Abstract

• Comparative radiography is a forensic human identification technique. • Comparative radiography requires the segmentation of radiographs. • We use deep learning to automate the segmentation of radiographs. • We validate our method using chest and head radiographs. • Our proposal serves as computer-aided decision support system to filter candidates. INTRODUCTION: Comparative radiography is a forensic identification technique based on the comparison of skeletal structures in ante-mortem and post-mortem radiographic data to determine the identity of a deceased person.
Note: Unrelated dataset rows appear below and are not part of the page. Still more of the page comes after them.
(* ===== verification/Abi.v ===== *)
(** * Host/controller ABI (driver/openflash/openflash_abi.h)

    The registers, opcodes, status codes and flags of the normative header and
    the three packed little-endian structures, as records with an encoder to
    or a decoder from their bytes, as the driver uses them. *)
From S2P Require Import Prelude Packed.

(** ** Registers and constants *)
Definition OPENFLASH_ABI_VERSION_MAJOR : Z := 0.
Definition OPENFLASH_ABI_VERSION_MINOR : Z := 2.
Definition OPENFLASH_ABI_VERSION : Z :=
  Z.lor (Z.shiftl OPENFLASH_ABI_VERSION_MAJOR 16) OPENFLASH_ABI_VERSION_MINOR.

Definition OPENFLASH_REG_ABI_VERSION : Z := 0x0000.
Definition OPENFLASH_REG_CAPABILITIES : Z := 0x0008.
Definition OPENFLASH_REG_CONTROL : Z := 0x0010.
Definition OPENFLASH_REG_STATUS : Z := 0x0014.
Definition OPENFLASH_REG_ADMIN_SQ_LO : Z := 0x0020.
Definition OPENFLASH_REG_ADMIN_SQ_HI : Z := 0x0024.
Definition OPENFLASH_REG_ADMIN_CQ_LO : Z := 0x0028.
Definition OPENFLASH_REG_ADMIN_CQ_HI : Z := 0x002c.
Definition OPENFLASH_REG_ADMIN_QSIZE : Z := 0x0030.
Definition OPENFLASH_REG_DOORBELL_BASE : Z := 0x1000.
Definition OPENFLASH_REG_DOORBELL_STRIDE : Z := 0x0008.
Definition OPENFLASH_SQ_TAIL_DB (qid : Z) : Z :=
  OPENFLASH_REG_DOORBELL_BASE + qid * OPENFLASH_REG_DOORBELL_STRIDE.
Definition OPENFLASH_CQ_HEAD_DB (qid : Z) : Z := OPENFLASH_SQ_TAIL_DB qid + 4.

Definition OPENFLASH_CAP_FLUSH : Z := BIT 0.
Definition OPENFLASH_CAP_FUA : Z := BIT 1.
Definition OPENFLASH_CAP_DISCARD : Z := BIT 2.
Definition OPENFLASH_CAP_ECC_TELEMETRY : Z := BIT 3.
Definition OPENFLASH_CAP_FAULT_INJECTION : Z := BIT 4.

Definition OPENFLASH_CTRL_ENABLE : Z := BIT 0.
Definition OPENFLASH_CTRL_RESET : Z := BIT 1.
Definition OPENFLASH_STATUS_READY : Z := BIT 0.
Definition OPENFLASH_STATUS_FATAL : Z := BIT 1.

Definition OPENFLASH_OP_READ : Z := 0x01.
Definition OPENFLASH_OP_WRITE : Z := 0x02.
Definition OPENFLASH_OP_FLUSH : Z := 0x03.
Definition OPENFLASH_OP_DISCARD : Z := 0x04.
Definition OPENFLASH_ADMIN_IDENTIFY : Z := 0x80.
Definition OPENFLASH_ADMIN_CREATE_IOQ : Z := 0x81.
Definition OPENFLASH_ADMIN_DELETE_IOQ : Z := 0x82.
Definition OPENFLASH_ADMIN_GET_LOG : Z := 0x83.

Definition OPENFLASH_SC_SUCCESS : Z := 0.
Definition OPENFLASH_SC_INVALID_OPCODE : Z := 1.
Definition OPENFLASH_SC_INVALID_FIELD : Z := 2.
Definition OPENFLASH_SC_LBA_RANGE : Z := 3.
Definition OPENFLASH_SC_MEDIA_ERROR : Z := 4.
Definition OPENFLASH_SC_ECC_UNCORRECTABLE : Z := 5.
Definition OPENFLASH_SC_ABORTED : Z := 6.
Definition OPENFLASH_SC_INTERNAL : Z := 7.

(** [CREATE_IOQ]: control[15:0] = qid, control[31:16] = MSI-X vector. *)
Definition OPENFLASH_CREATE_IOQ_CONTROL (qid vector : Z) : Z :=
  Z.lor (u32 (Z.shiftl (u32 vector) 16)) (u16 qid).

Definition OPENFLASH_CQE_PHASE : Z := BIT 0.
Definition OPENFLASH_CMD_F_FUA : Z := BIT 0.
Definition OPENFLASH_CMD_F_SGL : Z := BIT 1.
Definition OPENFLASH_MAX_SGL_ENTRIES : Z := 16.

(** ** struct openflash_command *)
Record openflash_command := {
  opcode : Z; flags : Z; qid : Z; cid : Z; reserved0 : Z; lba : Z;
  nblocks : Z; control : Z; data_addr : Z; metadata_addr : Z; user_data : Z;
  reserved1_0 : Z; reserved1_1 : Z;
}.

Definition command_layout : list nat :=
  [1; 1; 2; 2; 2; 8; 4; 4; 8; 8; 8; 8; 8]%nat.

Definition command_fields (c : openflash_command) : list Z :=
  [opcode c; flags c; qid c; cid c; reserved0 c; lba c; nblocks c; control c;
   data_addr c; metadata_addr c; user_data c; reserved1_0 c; reserved1_1 c].

Definition encode_command (c : openflash_command) : list byte :=
  pack command_layout (command_fields c).

(** [memset(cmd, 0, sizeof *cmd)] and the unnamed fields of an initialiser. *)
Definition command_zero : openflash_command :=
  {| opcode := 0; flags := 0; qid := 0; cid := 0; reserved0 := 0; lba := 0;
     nblocks := 0; control := 0; data_addr := 0; metadata_addr := 0;
     user_data := 0; reserved1_0 := 0; reserved1_1 := 0 |}.

(** ** struct openflash_completion *)
Record openflash_completion := {
  cqe_result : Z; cqe_user_data : Z; cqe_sq_head : Z; cqe_cid : Z;
  cqe_status : Z; cqe_flags : Z; cqe_reserved : list Z;
}.

Definition completion_layout : list nat := [8; 8; 2; 2; 2; 2; 8; 8; 8; 8; 8]%nat.

Definition decode_completion (bs : list byte) : openflash_completion :=
  match unpack completion_layout bs with
  | [r; u; h; i; s; f; r0; r1; r2; r3; r4] =>
      {| cqe_result := r; cqe_user_data := u; cqe_sq_head := h; cqe_cid := i;
         cqe_status := s; cqe_flags := f; cqe_reserved := [r0; r1; r2; r3; r4] |}
  | _ => {| cqe_result := 0; cqe_user_data := 0; cqe_sq_head := 0; cqe_cid := 0;
            cqe_status := 0; cqe_flags := 0; cqe_reserved := [] |}
  end.

(** ** struct openflash_sgl_desc *)
Record openflash_sgl_desc := { sgl_addr : Z; sgl_length : Z; sgl_reserved : Z }.

Definition sgl_layout : list nat := [8; 4; 4]%nat.

Definition encode_sgl (d : openflash_sgl_desc) : list byte :=
  pack sgl_layout [sgl_addr d; sgl_length d; sgl_reserved d].

Definition decode_sgl (bs : list byte) : openflash_sgl_desc :=
  match unpack sgl_layout bs with
  | [a; n; r] => {| sgl_addr := a; sgl_length := n; sgl_reserved := r |}
  | _ => {| sgl_addr := 0; sgl_length := 0; sgl_reserved := 0 |}
  end.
Several works have tackled its automation using different approaches but all of them require the manual segmentation of the skeletal structure’s silhouette. MATERIALS AND METHODS: The radiograph segmentation task has been automated using convolutional neural networks. We have developed a deep network able to accurately segment the skeletal structure of interest within a radiograph. It requires only 200 labelled radiographs to be trained, and has been applied to two problems: (1) the segmentation of clavicles in chest radiographs using the JSRT dataset; and (2) the segmentation of frontal sinuses in head radiographs provided by the Hospital de Castilla-La Mancha (Spain). RESULTS AND DISCUSSION: We achieve human-competitive performance in the segmentation of clavicles in chest radiographs (average Dice Similarity Coefficient 0.939) and high-quality segmentation results in the segmentation of frontal sinuses in head radiographs (0.823). The automatic segmentations of frontal sinuses obtain similar results to manual ones for the decision-making task. Specifically, both manual and automatic segmentation allows 50% of the sample to be filtered. In fact, the positive match is always located among the best first 5 matches provided by our system. CONCLUSIONS: This automatic segmentation framework comprises a first step towards a computer-aided decision support system in comparative radiography, where the resulting segmentation is employed in an image registration pipeline as part of the decision-making process.